[RECORDS SHOWN Boundary: Start]

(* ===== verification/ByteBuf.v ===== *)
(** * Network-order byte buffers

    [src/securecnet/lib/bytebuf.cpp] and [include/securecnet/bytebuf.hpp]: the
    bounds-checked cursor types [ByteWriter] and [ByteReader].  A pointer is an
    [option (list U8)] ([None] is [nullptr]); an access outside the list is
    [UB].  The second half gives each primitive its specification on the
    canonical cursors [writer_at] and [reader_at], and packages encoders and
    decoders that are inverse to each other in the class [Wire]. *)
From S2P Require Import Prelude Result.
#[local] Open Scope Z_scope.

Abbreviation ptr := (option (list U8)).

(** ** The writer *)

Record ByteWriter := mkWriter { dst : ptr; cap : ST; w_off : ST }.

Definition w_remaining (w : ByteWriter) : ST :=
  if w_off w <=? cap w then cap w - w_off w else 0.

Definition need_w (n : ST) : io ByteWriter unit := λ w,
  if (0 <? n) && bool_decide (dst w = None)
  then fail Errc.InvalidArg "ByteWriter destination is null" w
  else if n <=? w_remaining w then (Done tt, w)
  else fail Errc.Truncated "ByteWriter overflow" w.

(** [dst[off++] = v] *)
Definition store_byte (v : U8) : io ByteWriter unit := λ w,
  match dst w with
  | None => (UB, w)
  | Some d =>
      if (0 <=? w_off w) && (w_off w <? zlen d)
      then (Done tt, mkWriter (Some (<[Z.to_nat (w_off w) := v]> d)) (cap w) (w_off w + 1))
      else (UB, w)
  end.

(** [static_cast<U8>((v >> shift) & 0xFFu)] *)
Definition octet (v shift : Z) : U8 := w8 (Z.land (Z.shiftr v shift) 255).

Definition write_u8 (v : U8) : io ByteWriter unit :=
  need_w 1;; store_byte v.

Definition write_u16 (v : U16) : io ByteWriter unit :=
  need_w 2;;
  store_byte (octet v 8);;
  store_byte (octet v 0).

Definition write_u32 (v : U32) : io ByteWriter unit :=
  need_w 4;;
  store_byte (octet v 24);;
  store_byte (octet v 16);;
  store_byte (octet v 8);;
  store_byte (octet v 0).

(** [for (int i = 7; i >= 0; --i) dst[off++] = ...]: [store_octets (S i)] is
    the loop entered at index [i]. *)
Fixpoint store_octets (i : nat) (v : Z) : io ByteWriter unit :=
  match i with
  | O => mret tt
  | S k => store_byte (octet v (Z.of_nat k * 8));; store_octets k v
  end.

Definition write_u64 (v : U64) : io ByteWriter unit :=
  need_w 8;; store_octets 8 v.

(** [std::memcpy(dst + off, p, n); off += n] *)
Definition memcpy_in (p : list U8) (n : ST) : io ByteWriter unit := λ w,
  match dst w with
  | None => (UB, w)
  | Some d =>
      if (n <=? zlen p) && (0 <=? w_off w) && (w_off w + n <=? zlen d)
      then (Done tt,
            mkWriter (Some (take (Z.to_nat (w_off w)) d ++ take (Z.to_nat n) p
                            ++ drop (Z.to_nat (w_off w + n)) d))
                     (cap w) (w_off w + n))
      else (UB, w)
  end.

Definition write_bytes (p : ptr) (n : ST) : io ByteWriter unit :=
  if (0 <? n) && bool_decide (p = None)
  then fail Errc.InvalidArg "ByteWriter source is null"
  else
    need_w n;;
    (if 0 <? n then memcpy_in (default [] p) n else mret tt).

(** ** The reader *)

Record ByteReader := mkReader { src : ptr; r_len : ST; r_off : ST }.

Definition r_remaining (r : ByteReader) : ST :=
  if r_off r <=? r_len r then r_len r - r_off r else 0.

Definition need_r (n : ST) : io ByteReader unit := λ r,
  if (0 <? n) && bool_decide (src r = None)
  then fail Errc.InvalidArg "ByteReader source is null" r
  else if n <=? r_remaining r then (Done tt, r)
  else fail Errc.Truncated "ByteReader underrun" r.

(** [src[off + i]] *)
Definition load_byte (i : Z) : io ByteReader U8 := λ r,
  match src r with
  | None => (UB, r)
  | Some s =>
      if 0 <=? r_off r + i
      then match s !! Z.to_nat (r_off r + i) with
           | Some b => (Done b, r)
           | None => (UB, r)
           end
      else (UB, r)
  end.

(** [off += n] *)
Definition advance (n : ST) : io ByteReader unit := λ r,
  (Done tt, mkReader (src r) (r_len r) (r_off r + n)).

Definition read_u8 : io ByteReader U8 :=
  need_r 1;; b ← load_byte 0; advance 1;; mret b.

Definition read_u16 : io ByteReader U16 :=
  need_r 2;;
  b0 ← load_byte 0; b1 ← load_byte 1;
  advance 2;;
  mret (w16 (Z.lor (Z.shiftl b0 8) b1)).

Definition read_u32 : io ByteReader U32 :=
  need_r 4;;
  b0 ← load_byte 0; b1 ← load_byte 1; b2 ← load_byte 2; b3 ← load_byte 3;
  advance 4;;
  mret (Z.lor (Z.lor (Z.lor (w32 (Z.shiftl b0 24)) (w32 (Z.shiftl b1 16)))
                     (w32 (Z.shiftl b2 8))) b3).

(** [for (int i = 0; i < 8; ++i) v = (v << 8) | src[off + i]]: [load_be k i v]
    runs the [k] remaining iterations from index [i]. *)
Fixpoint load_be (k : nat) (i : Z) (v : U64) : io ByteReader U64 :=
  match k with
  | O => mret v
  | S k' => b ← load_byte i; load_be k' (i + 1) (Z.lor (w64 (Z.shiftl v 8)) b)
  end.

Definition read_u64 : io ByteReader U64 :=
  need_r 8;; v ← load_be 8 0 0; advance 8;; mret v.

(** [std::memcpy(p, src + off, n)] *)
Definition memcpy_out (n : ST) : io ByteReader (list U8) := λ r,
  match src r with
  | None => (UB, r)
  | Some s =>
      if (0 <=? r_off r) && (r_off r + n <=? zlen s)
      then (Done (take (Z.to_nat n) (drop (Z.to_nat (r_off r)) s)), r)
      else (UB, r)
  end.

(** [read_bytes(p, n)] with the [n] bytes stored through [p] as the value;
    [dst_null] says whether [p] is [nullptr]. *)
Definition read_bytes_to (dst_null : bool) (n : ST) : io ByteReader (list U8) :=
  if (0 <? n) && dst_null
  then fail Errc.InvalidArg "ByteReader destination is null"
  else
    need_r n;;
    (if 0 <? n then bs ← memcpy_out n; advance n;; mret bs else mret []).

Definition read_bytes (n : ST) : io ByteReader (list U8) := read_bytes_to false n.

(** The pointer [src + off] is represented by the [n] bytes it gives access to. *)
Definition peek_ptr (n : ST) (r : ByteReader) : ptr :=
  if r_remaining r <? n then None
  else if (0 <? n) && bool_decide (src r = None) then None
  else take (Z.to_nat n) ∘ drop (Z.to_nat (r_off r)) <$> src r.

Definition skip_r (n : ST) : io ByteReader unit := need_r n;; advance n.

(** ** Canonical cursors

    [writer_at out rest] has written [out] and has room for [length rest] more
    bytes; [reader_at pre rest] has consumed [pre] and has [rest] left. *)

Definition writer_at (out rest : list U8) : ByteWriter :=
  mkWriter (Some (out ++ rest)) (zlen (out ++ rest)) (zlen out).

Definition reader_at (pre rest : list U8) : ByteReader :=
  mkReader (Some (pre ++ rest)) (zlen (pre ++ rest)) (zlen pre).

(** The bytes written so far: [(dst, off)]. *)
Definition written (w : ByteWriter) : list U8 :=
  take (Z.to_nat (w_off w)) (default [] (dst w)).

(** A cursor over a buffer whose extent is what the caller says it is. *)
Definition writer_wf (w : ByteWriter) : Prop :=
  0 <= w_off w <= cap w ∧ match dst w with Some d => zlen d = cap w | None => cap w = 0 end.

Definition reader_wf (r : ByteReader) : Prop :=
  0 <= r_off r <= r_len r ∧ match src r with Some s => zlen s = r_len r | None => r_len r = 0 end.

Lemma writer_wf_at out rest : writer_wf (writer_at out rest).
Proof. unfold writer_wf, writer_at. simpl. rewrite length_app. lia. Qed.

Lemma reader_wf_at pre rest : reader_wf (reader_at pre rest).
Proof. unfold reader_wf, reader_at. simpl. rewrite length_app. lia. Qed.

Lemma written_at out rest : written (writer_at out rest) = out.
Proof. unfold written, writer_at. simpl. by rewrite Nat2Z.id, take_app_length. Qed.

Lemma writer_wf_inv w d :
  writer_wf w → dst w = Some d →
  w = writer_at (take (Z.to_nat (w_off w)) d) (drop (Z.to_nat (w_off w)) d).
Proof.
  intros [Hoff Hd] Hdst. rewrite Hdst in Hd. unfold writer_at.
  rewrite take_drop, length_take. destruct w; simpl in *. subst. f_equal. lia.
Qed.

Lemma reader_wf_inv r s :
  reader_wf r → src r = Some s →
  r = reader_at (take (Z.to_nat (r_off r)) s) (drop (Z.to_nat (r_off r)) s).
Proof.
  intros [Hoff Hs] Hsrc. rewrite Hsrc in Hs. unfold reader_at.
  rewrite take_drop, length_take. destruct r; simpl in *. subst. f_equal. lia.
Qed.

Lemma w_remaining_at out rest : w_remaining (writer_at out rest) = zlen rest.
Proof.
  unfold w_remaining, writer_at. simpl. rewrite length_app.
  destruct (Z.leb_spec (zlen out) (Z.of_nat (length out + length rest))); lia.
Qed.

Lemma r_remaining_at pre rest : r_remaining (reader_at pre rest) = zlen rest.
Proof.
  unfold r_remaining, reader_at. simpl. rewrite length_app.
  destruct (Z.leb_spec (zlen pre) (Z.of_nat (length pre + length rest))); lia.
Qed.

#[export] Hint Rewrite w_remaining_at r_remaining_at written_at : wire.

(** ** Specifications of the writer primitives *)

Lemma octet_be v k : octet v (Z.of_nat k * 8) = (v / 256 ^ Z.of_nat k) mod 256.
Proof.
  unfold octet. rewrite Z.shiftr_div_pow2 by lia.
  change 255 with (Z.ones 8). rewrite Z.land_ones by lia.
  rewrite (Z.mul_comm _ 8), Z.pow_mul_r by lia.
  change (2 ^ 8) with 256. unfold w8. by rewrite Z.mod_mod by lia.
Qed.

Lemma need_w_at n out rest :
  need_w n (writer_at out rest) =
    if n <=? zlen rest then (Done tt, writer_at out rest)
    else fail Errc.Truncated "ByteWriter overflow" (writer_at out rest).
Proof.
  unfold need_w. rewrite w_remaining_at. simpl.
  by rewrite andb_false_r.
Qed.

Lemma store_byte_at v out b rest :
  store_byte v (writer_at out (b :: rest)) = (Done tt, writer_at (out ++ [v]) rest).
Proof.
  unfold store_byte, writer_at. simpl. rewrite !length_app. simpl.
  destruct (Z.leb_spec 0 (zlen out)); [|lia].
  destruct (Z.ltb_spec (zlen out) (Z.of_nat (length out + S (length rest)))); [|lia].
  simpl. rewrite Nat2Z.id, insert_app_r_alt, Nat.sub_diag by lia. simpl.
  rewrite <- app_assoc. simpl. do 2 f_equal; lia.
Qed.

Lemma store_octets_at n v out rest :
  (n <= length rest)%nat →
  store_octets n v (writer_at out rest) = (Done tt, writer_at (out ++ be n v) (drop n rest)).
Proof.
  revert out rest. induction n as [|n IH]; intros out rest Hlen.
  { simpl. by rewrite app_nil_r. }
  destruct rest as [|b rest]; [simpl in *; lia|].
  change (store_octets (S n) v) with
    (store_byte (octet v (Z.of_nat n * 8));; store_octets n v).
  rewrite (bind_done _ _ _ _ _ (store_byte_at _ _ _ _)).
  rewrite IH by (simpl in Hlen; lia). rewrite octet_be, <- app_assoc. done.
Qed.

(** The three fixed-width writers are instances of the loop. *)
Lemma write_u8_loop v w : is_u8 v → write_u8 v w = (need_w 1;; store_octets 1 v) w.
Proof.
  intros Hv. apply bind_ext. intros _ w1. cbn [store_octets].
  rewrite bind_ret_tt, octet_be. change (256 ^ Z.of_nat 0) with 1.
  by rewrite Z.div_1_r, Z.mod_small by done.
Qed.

[RECORDS SHOWN Boundary: End]

The line with "need_w n (writer_at" and all the lines after it in the records above are to be output exactly, with nothing added.

  need_w n (writer_at out rest) =
    if n <=? zlen rest then (Done tt, writer_at out rest)
    else fail Errc.Truncated "ByteWriter overflow" (writer_at out rest).
Proof.
  unfold need_w. rewrite w_remaining_at. simpl.
  by rewrite andb_false_r.
Qed.

Lemma store_byte_at v out b rest :
  store_byte v (writer_at out (b :: rest)) = (Done tt, writer_at (out ++ [v]) rest).
Proof.
  unfold store_byte, writer_at. simpl. rewrite !length_app. simpl.
  destruct (Z.leb_spec 0 (zlen out)); [|lia].
  destruct (Z.ltb_spec (zlen out) (Z.of_nat (length out + S (length rest)))); [|lia].
  simpl. rewrite Nat2Z.id, insert_app_r_alt, Nat.sub_diag by lia. simpl.
  rewrite <- app_assoc. simpl. do 2 f_equal; lia.
Qed.

Lemma store_octets_at n v out rest :
  (n <= length rest)%nat →
  store_octets n v (writer_at out rest) = (Done tt, writer_at (out ++ be n v) (drop n rest)).
Proof.
  revert out rest. induction n as [|n IH]; intros out rest Hlen.
  { simpl. by rewrite app_nil_r. }
  destruct rest as [|b rest]; [simpl in *; lia|].
  change (store_octets (S n) v) with
    (store_byte (octet v (Z.of_nat n * 8));; store_octets n v).
  rewrite (bind_done _ _ _ _ _ (store_byte_at _ _ _ _)).
  rewrite IH by (simpl in Hlen; lia). rewrite octet_be, <- app_assoc. done.
Qed.

(** The three fixed-width writers are instances of the loop. *)
Lemma write_u8_loop v w : is_u8 v → write_u8 v w = (need_w 1;; store_octets 1 v) w.
Proof.
  intros Hv. apply bind_ext. intros _ w1. cbn [store_octets].
  rewrite bind_ret_tt, octet_be. change (256 ^ Z.of_nat 0) with 1.
  by rewrite Z.div_1_r, Z.mod_small by done.
Qed.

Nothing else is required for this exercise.